● INSTRUCTIONS FOR THE TASK
From the entries that follow, reproduce exactly and only the lines from the line with "(Register Rollback Rollback_Apply" to the line with "f; probeAddr f;", endpoints included.

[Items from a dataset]
————————
(* ===== verification/Manager.v ===== *)
(** * The operator's entry point

    Models operator/cmd/manager/main.go: its flags, the options it gives the
    controller-runtime manager, the registry of remedies and the webhook server it
    adds.  Parsing the command line, the manager and its clients are
    controller-runtime's; a call that can fail is looked up in [fails]. *)

From Stdlib Require Import ZArith Lia.
From S2P Require Import Prelude GoLib GoText Classifier Json Payload Kube Remedy Dedupe Server Procs.
Import GoTime Payload Classifier Kube Remedy Server Procs.

Module Manager.

(** The flags after parsing. *)
Record flags := mkFlags {
  webhookAddr : string;
  metricsAddr : string;
  probeAddr : string;
  leaderElect : bool;
}.

Definition default_flags : flags := mkFlags ":8088" ":8090" ":8091" false.

Definition operatorVersion : string := "dev".

(** The fields of [manager.Options] that main sets. *)
Record Options := mkOptions {
  HealthProbeBindAddress : string;
  LeaderElection : bool;
  LeaderElectionID : string;
}.

Definition manager_options (f : flags) : Options :=
  mkOptions (probeAddr f) (leaderElect f) "remediation-operator.reliability-lab".

Section Wiring.
Context {W : Type} {KC : KubeClient W} {KL : Logger W}.

(** The three registrations. *)
Definition manager_registry : Registry W :=
  Register CircuitBreak CircuitBreak_Apply
    (Register Classifier.ScaleUp (ScaleUp_Apply (mkScaleUp 0%Z))
      (Register Rollback Rollback_Apply NewRegistry)).

Definition manager_config (f : flags) : Config W :=
  mkConfig (webhookAddr f) operatorVersion 0%Z "" (Some manager_registry).

(** The webhook server. *)
Definition manager_server (f : flags) : Server W := New (manager_config f).
End Wiring.

Definition show_bool (b : bool) : string := if b then "true" else "false".

Section Main.
Context (fails : string → option error).

(** [main], with the flags already parsed. *)
Definition manager_main (f : flags) : Script unit :=
  let o := manager_options f in
  _ ← must fails "ctrl.GetConfigOrDie" [] "unable to get kubeconfig";
  _ ← must fails "ctrl.NewManager"
        [HealthProbeBindAddress o; show_bool (LeaderElection o); LeaderElectionID o]
        "unable to start manager";
  _ ← must fails "mgr.AddHealthzCheck" ["ping"] "add healthz";
  _ ← must fails "mgr.AddReadyzCheck" ["ping"] "add readyz";
  _ ← must fails "mgr.Add" [webhookAddr f; operatorVersion] "add webhook server runnable";
  _ ← call "log.Info" ["starting manager"; webhookAddr f; metricsAddr f; probeAddr f;
                       show_bool (leaderElect f); operatorVersion];
  _ ← call "mgr.Start" [];
  match fails "mgr.Start" with
  | None => return_main
  | Some _ => _ ← call "fmt.Fprintf(os.Stderr)" ["manager exited"]; os_Exit 1
  end.
End Main.

(** ** Properties *)

(** The remedy a kind stands for. *)
Definition remedy_of {W} `{KubeClient W, Logger W} (k : Kind) : option (Remedy W) :=
  match k with
  | NoRemedy => None
  | Rollback => Some Rollback_Apply
  | Classifier.ScaleUp => Some (ScaleUp_Apply (mkScaleUp 0%Z))
  | CircuitBreak => Some CircuitBreak_Apply
  end.

Lemma manager_lookup {W} `{KubeClient W, Logger W} (f : flags) k :
  Lookup k (registry (s_cfg (manager_server (W := W) f))) = remedy_of k.
Proof. by destruct k. Qed.

(** (C36) The operator as it is wired.  Its server has a cooldown of ten minutes and
    acts in the namespace reliability-lab; and whatever labels an alert carries, a
    decision to act finds its remedy registered, so that dispatching it runs that
    remedy and never fails for want of one; a decision not to act only logs. *)
Theorem manager_covers_classifier {UT : UnicodeTables} {W} {KC : KubeClient W} {KL : Logger W}
    (f : flags) :
  let cfg := s_cfg (manager_server (W := W) f) in
  Dedupe.cooldown (s_dedupe (manager_server (W := W) f)) = (10 * Minute)%Z ∧
  c_Namespace cfg = "reliability-lab" ∧
  (∀ k, Lookup k (registry cfg) = remedy_of k) ∧
  ∀ a (w : W),
    let d := Classify (a_Labels a) in
    match remedy_of (d_Kind d) with
    | None => d_Kind d = NoRemedy ∧ dispatch cfg a w = LogInfo "no remedy for alert" w
    | Some rem =>
      let '(err, w') := rem (mkInput "reliability-lab" d) w in
      dispatch cfg a w = match err with
                         | Some e => LogError e "remedy apply failed" w'
                         | None => ((), w')
                         end
    end.
Proof.
  cbn zeta. split; [done|]. split; [done|].
  split; [apply manager_lookup|]. intros a w. unfold dispatch, remedy_input, Registry_Apply.
  cbn [in_Decision]. rewrite manager_lookup. destruct (d_Kind (Classify (a_Labels a))) eqn:Hk; [done|..];
    rewrite bool_decide_eq_false_2 by done; cbn [remedy_of]; rewrite bind_run;
    change (c_Namespace (s_cfg (manager_server f))) with "reliability-lab";
    match goal with |- context [let '(_, _) := ?m in _] => destruct m as [[e|] w'] end; done.
Qed.

(** The metrics address is read and printed, and nothing else: two settings that
    differ only in it give the same manager options, the same server and, log lines
    apart, the same calls. *)
Theorem metrics_addr_unused fails m1 m2 wa pa le {W} `{KubeClient W, Logger W} :
  let f1 := mkFlags wa m1 pa le in let f2 := mkFlags wa m2 pa le in
  let calls f := filter (λ a, a_call a ≠ "log.Info") (trace (snd (manager_main fails f start))) in
  manager_options f1 = manager_options f2 ∧
  manager_server (W := W) f1 = manager_server (W := W) f2 ∧
  exit_code (manager_main fails f1) = exit_code (manager_main fails f2) ∧
  calls f1 = calls f2.
Proof.
  cbn zeta. split; [done|]. split; [done|].
  unfold manager_main. cbv zeta. run_script; (split; reflexivity).
Qed.

End Manager.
————————
● TASK OUTPUT
      (Register Rollback Rollback_Apply NewRegistry)).

Definition manager_config (f : flags) : Config W :=
  mkConfig (webhookAddr f) operatorVersion 0%Z "" (Some manager_registry).

(** The webhook server. *)
Definition manager_server (f : flags) : Server W := New (manager_config f).
End Wiring.

Definition show_bool (b : bool) : string := if b then "true" else "false".

Section Main.
Context (fails : string → option error).

(** [main], with the flags already parsed. *)
Definition manager_main (f : flags) : Script unit :=
  let o := manager_options f in
  _ ← must fails "ctrl.GetConfigOrDie" [] "unable to get kubeconfig";
  _ ← must fails "ctrl.NewManager"
        [HealthProbeBindAddress o; show_bool (LeaderElection o); LeaderElectionID o]
        "unable to start manager";
  _ ← must fails "mgr.AddHealthzCheck" ["ping"] "add healthz";
  _ ← must fails "mgr.AddReadyzCheck" ["ping"] "add readyz";
  _ ← must fails "mgr.Add" [webhookAddr f; operatorVersion] "add webhook server runnable";
  _ ← call "log.Info" ["starting manager"; webhookAddr f; metricsAddr f; probeAddr f;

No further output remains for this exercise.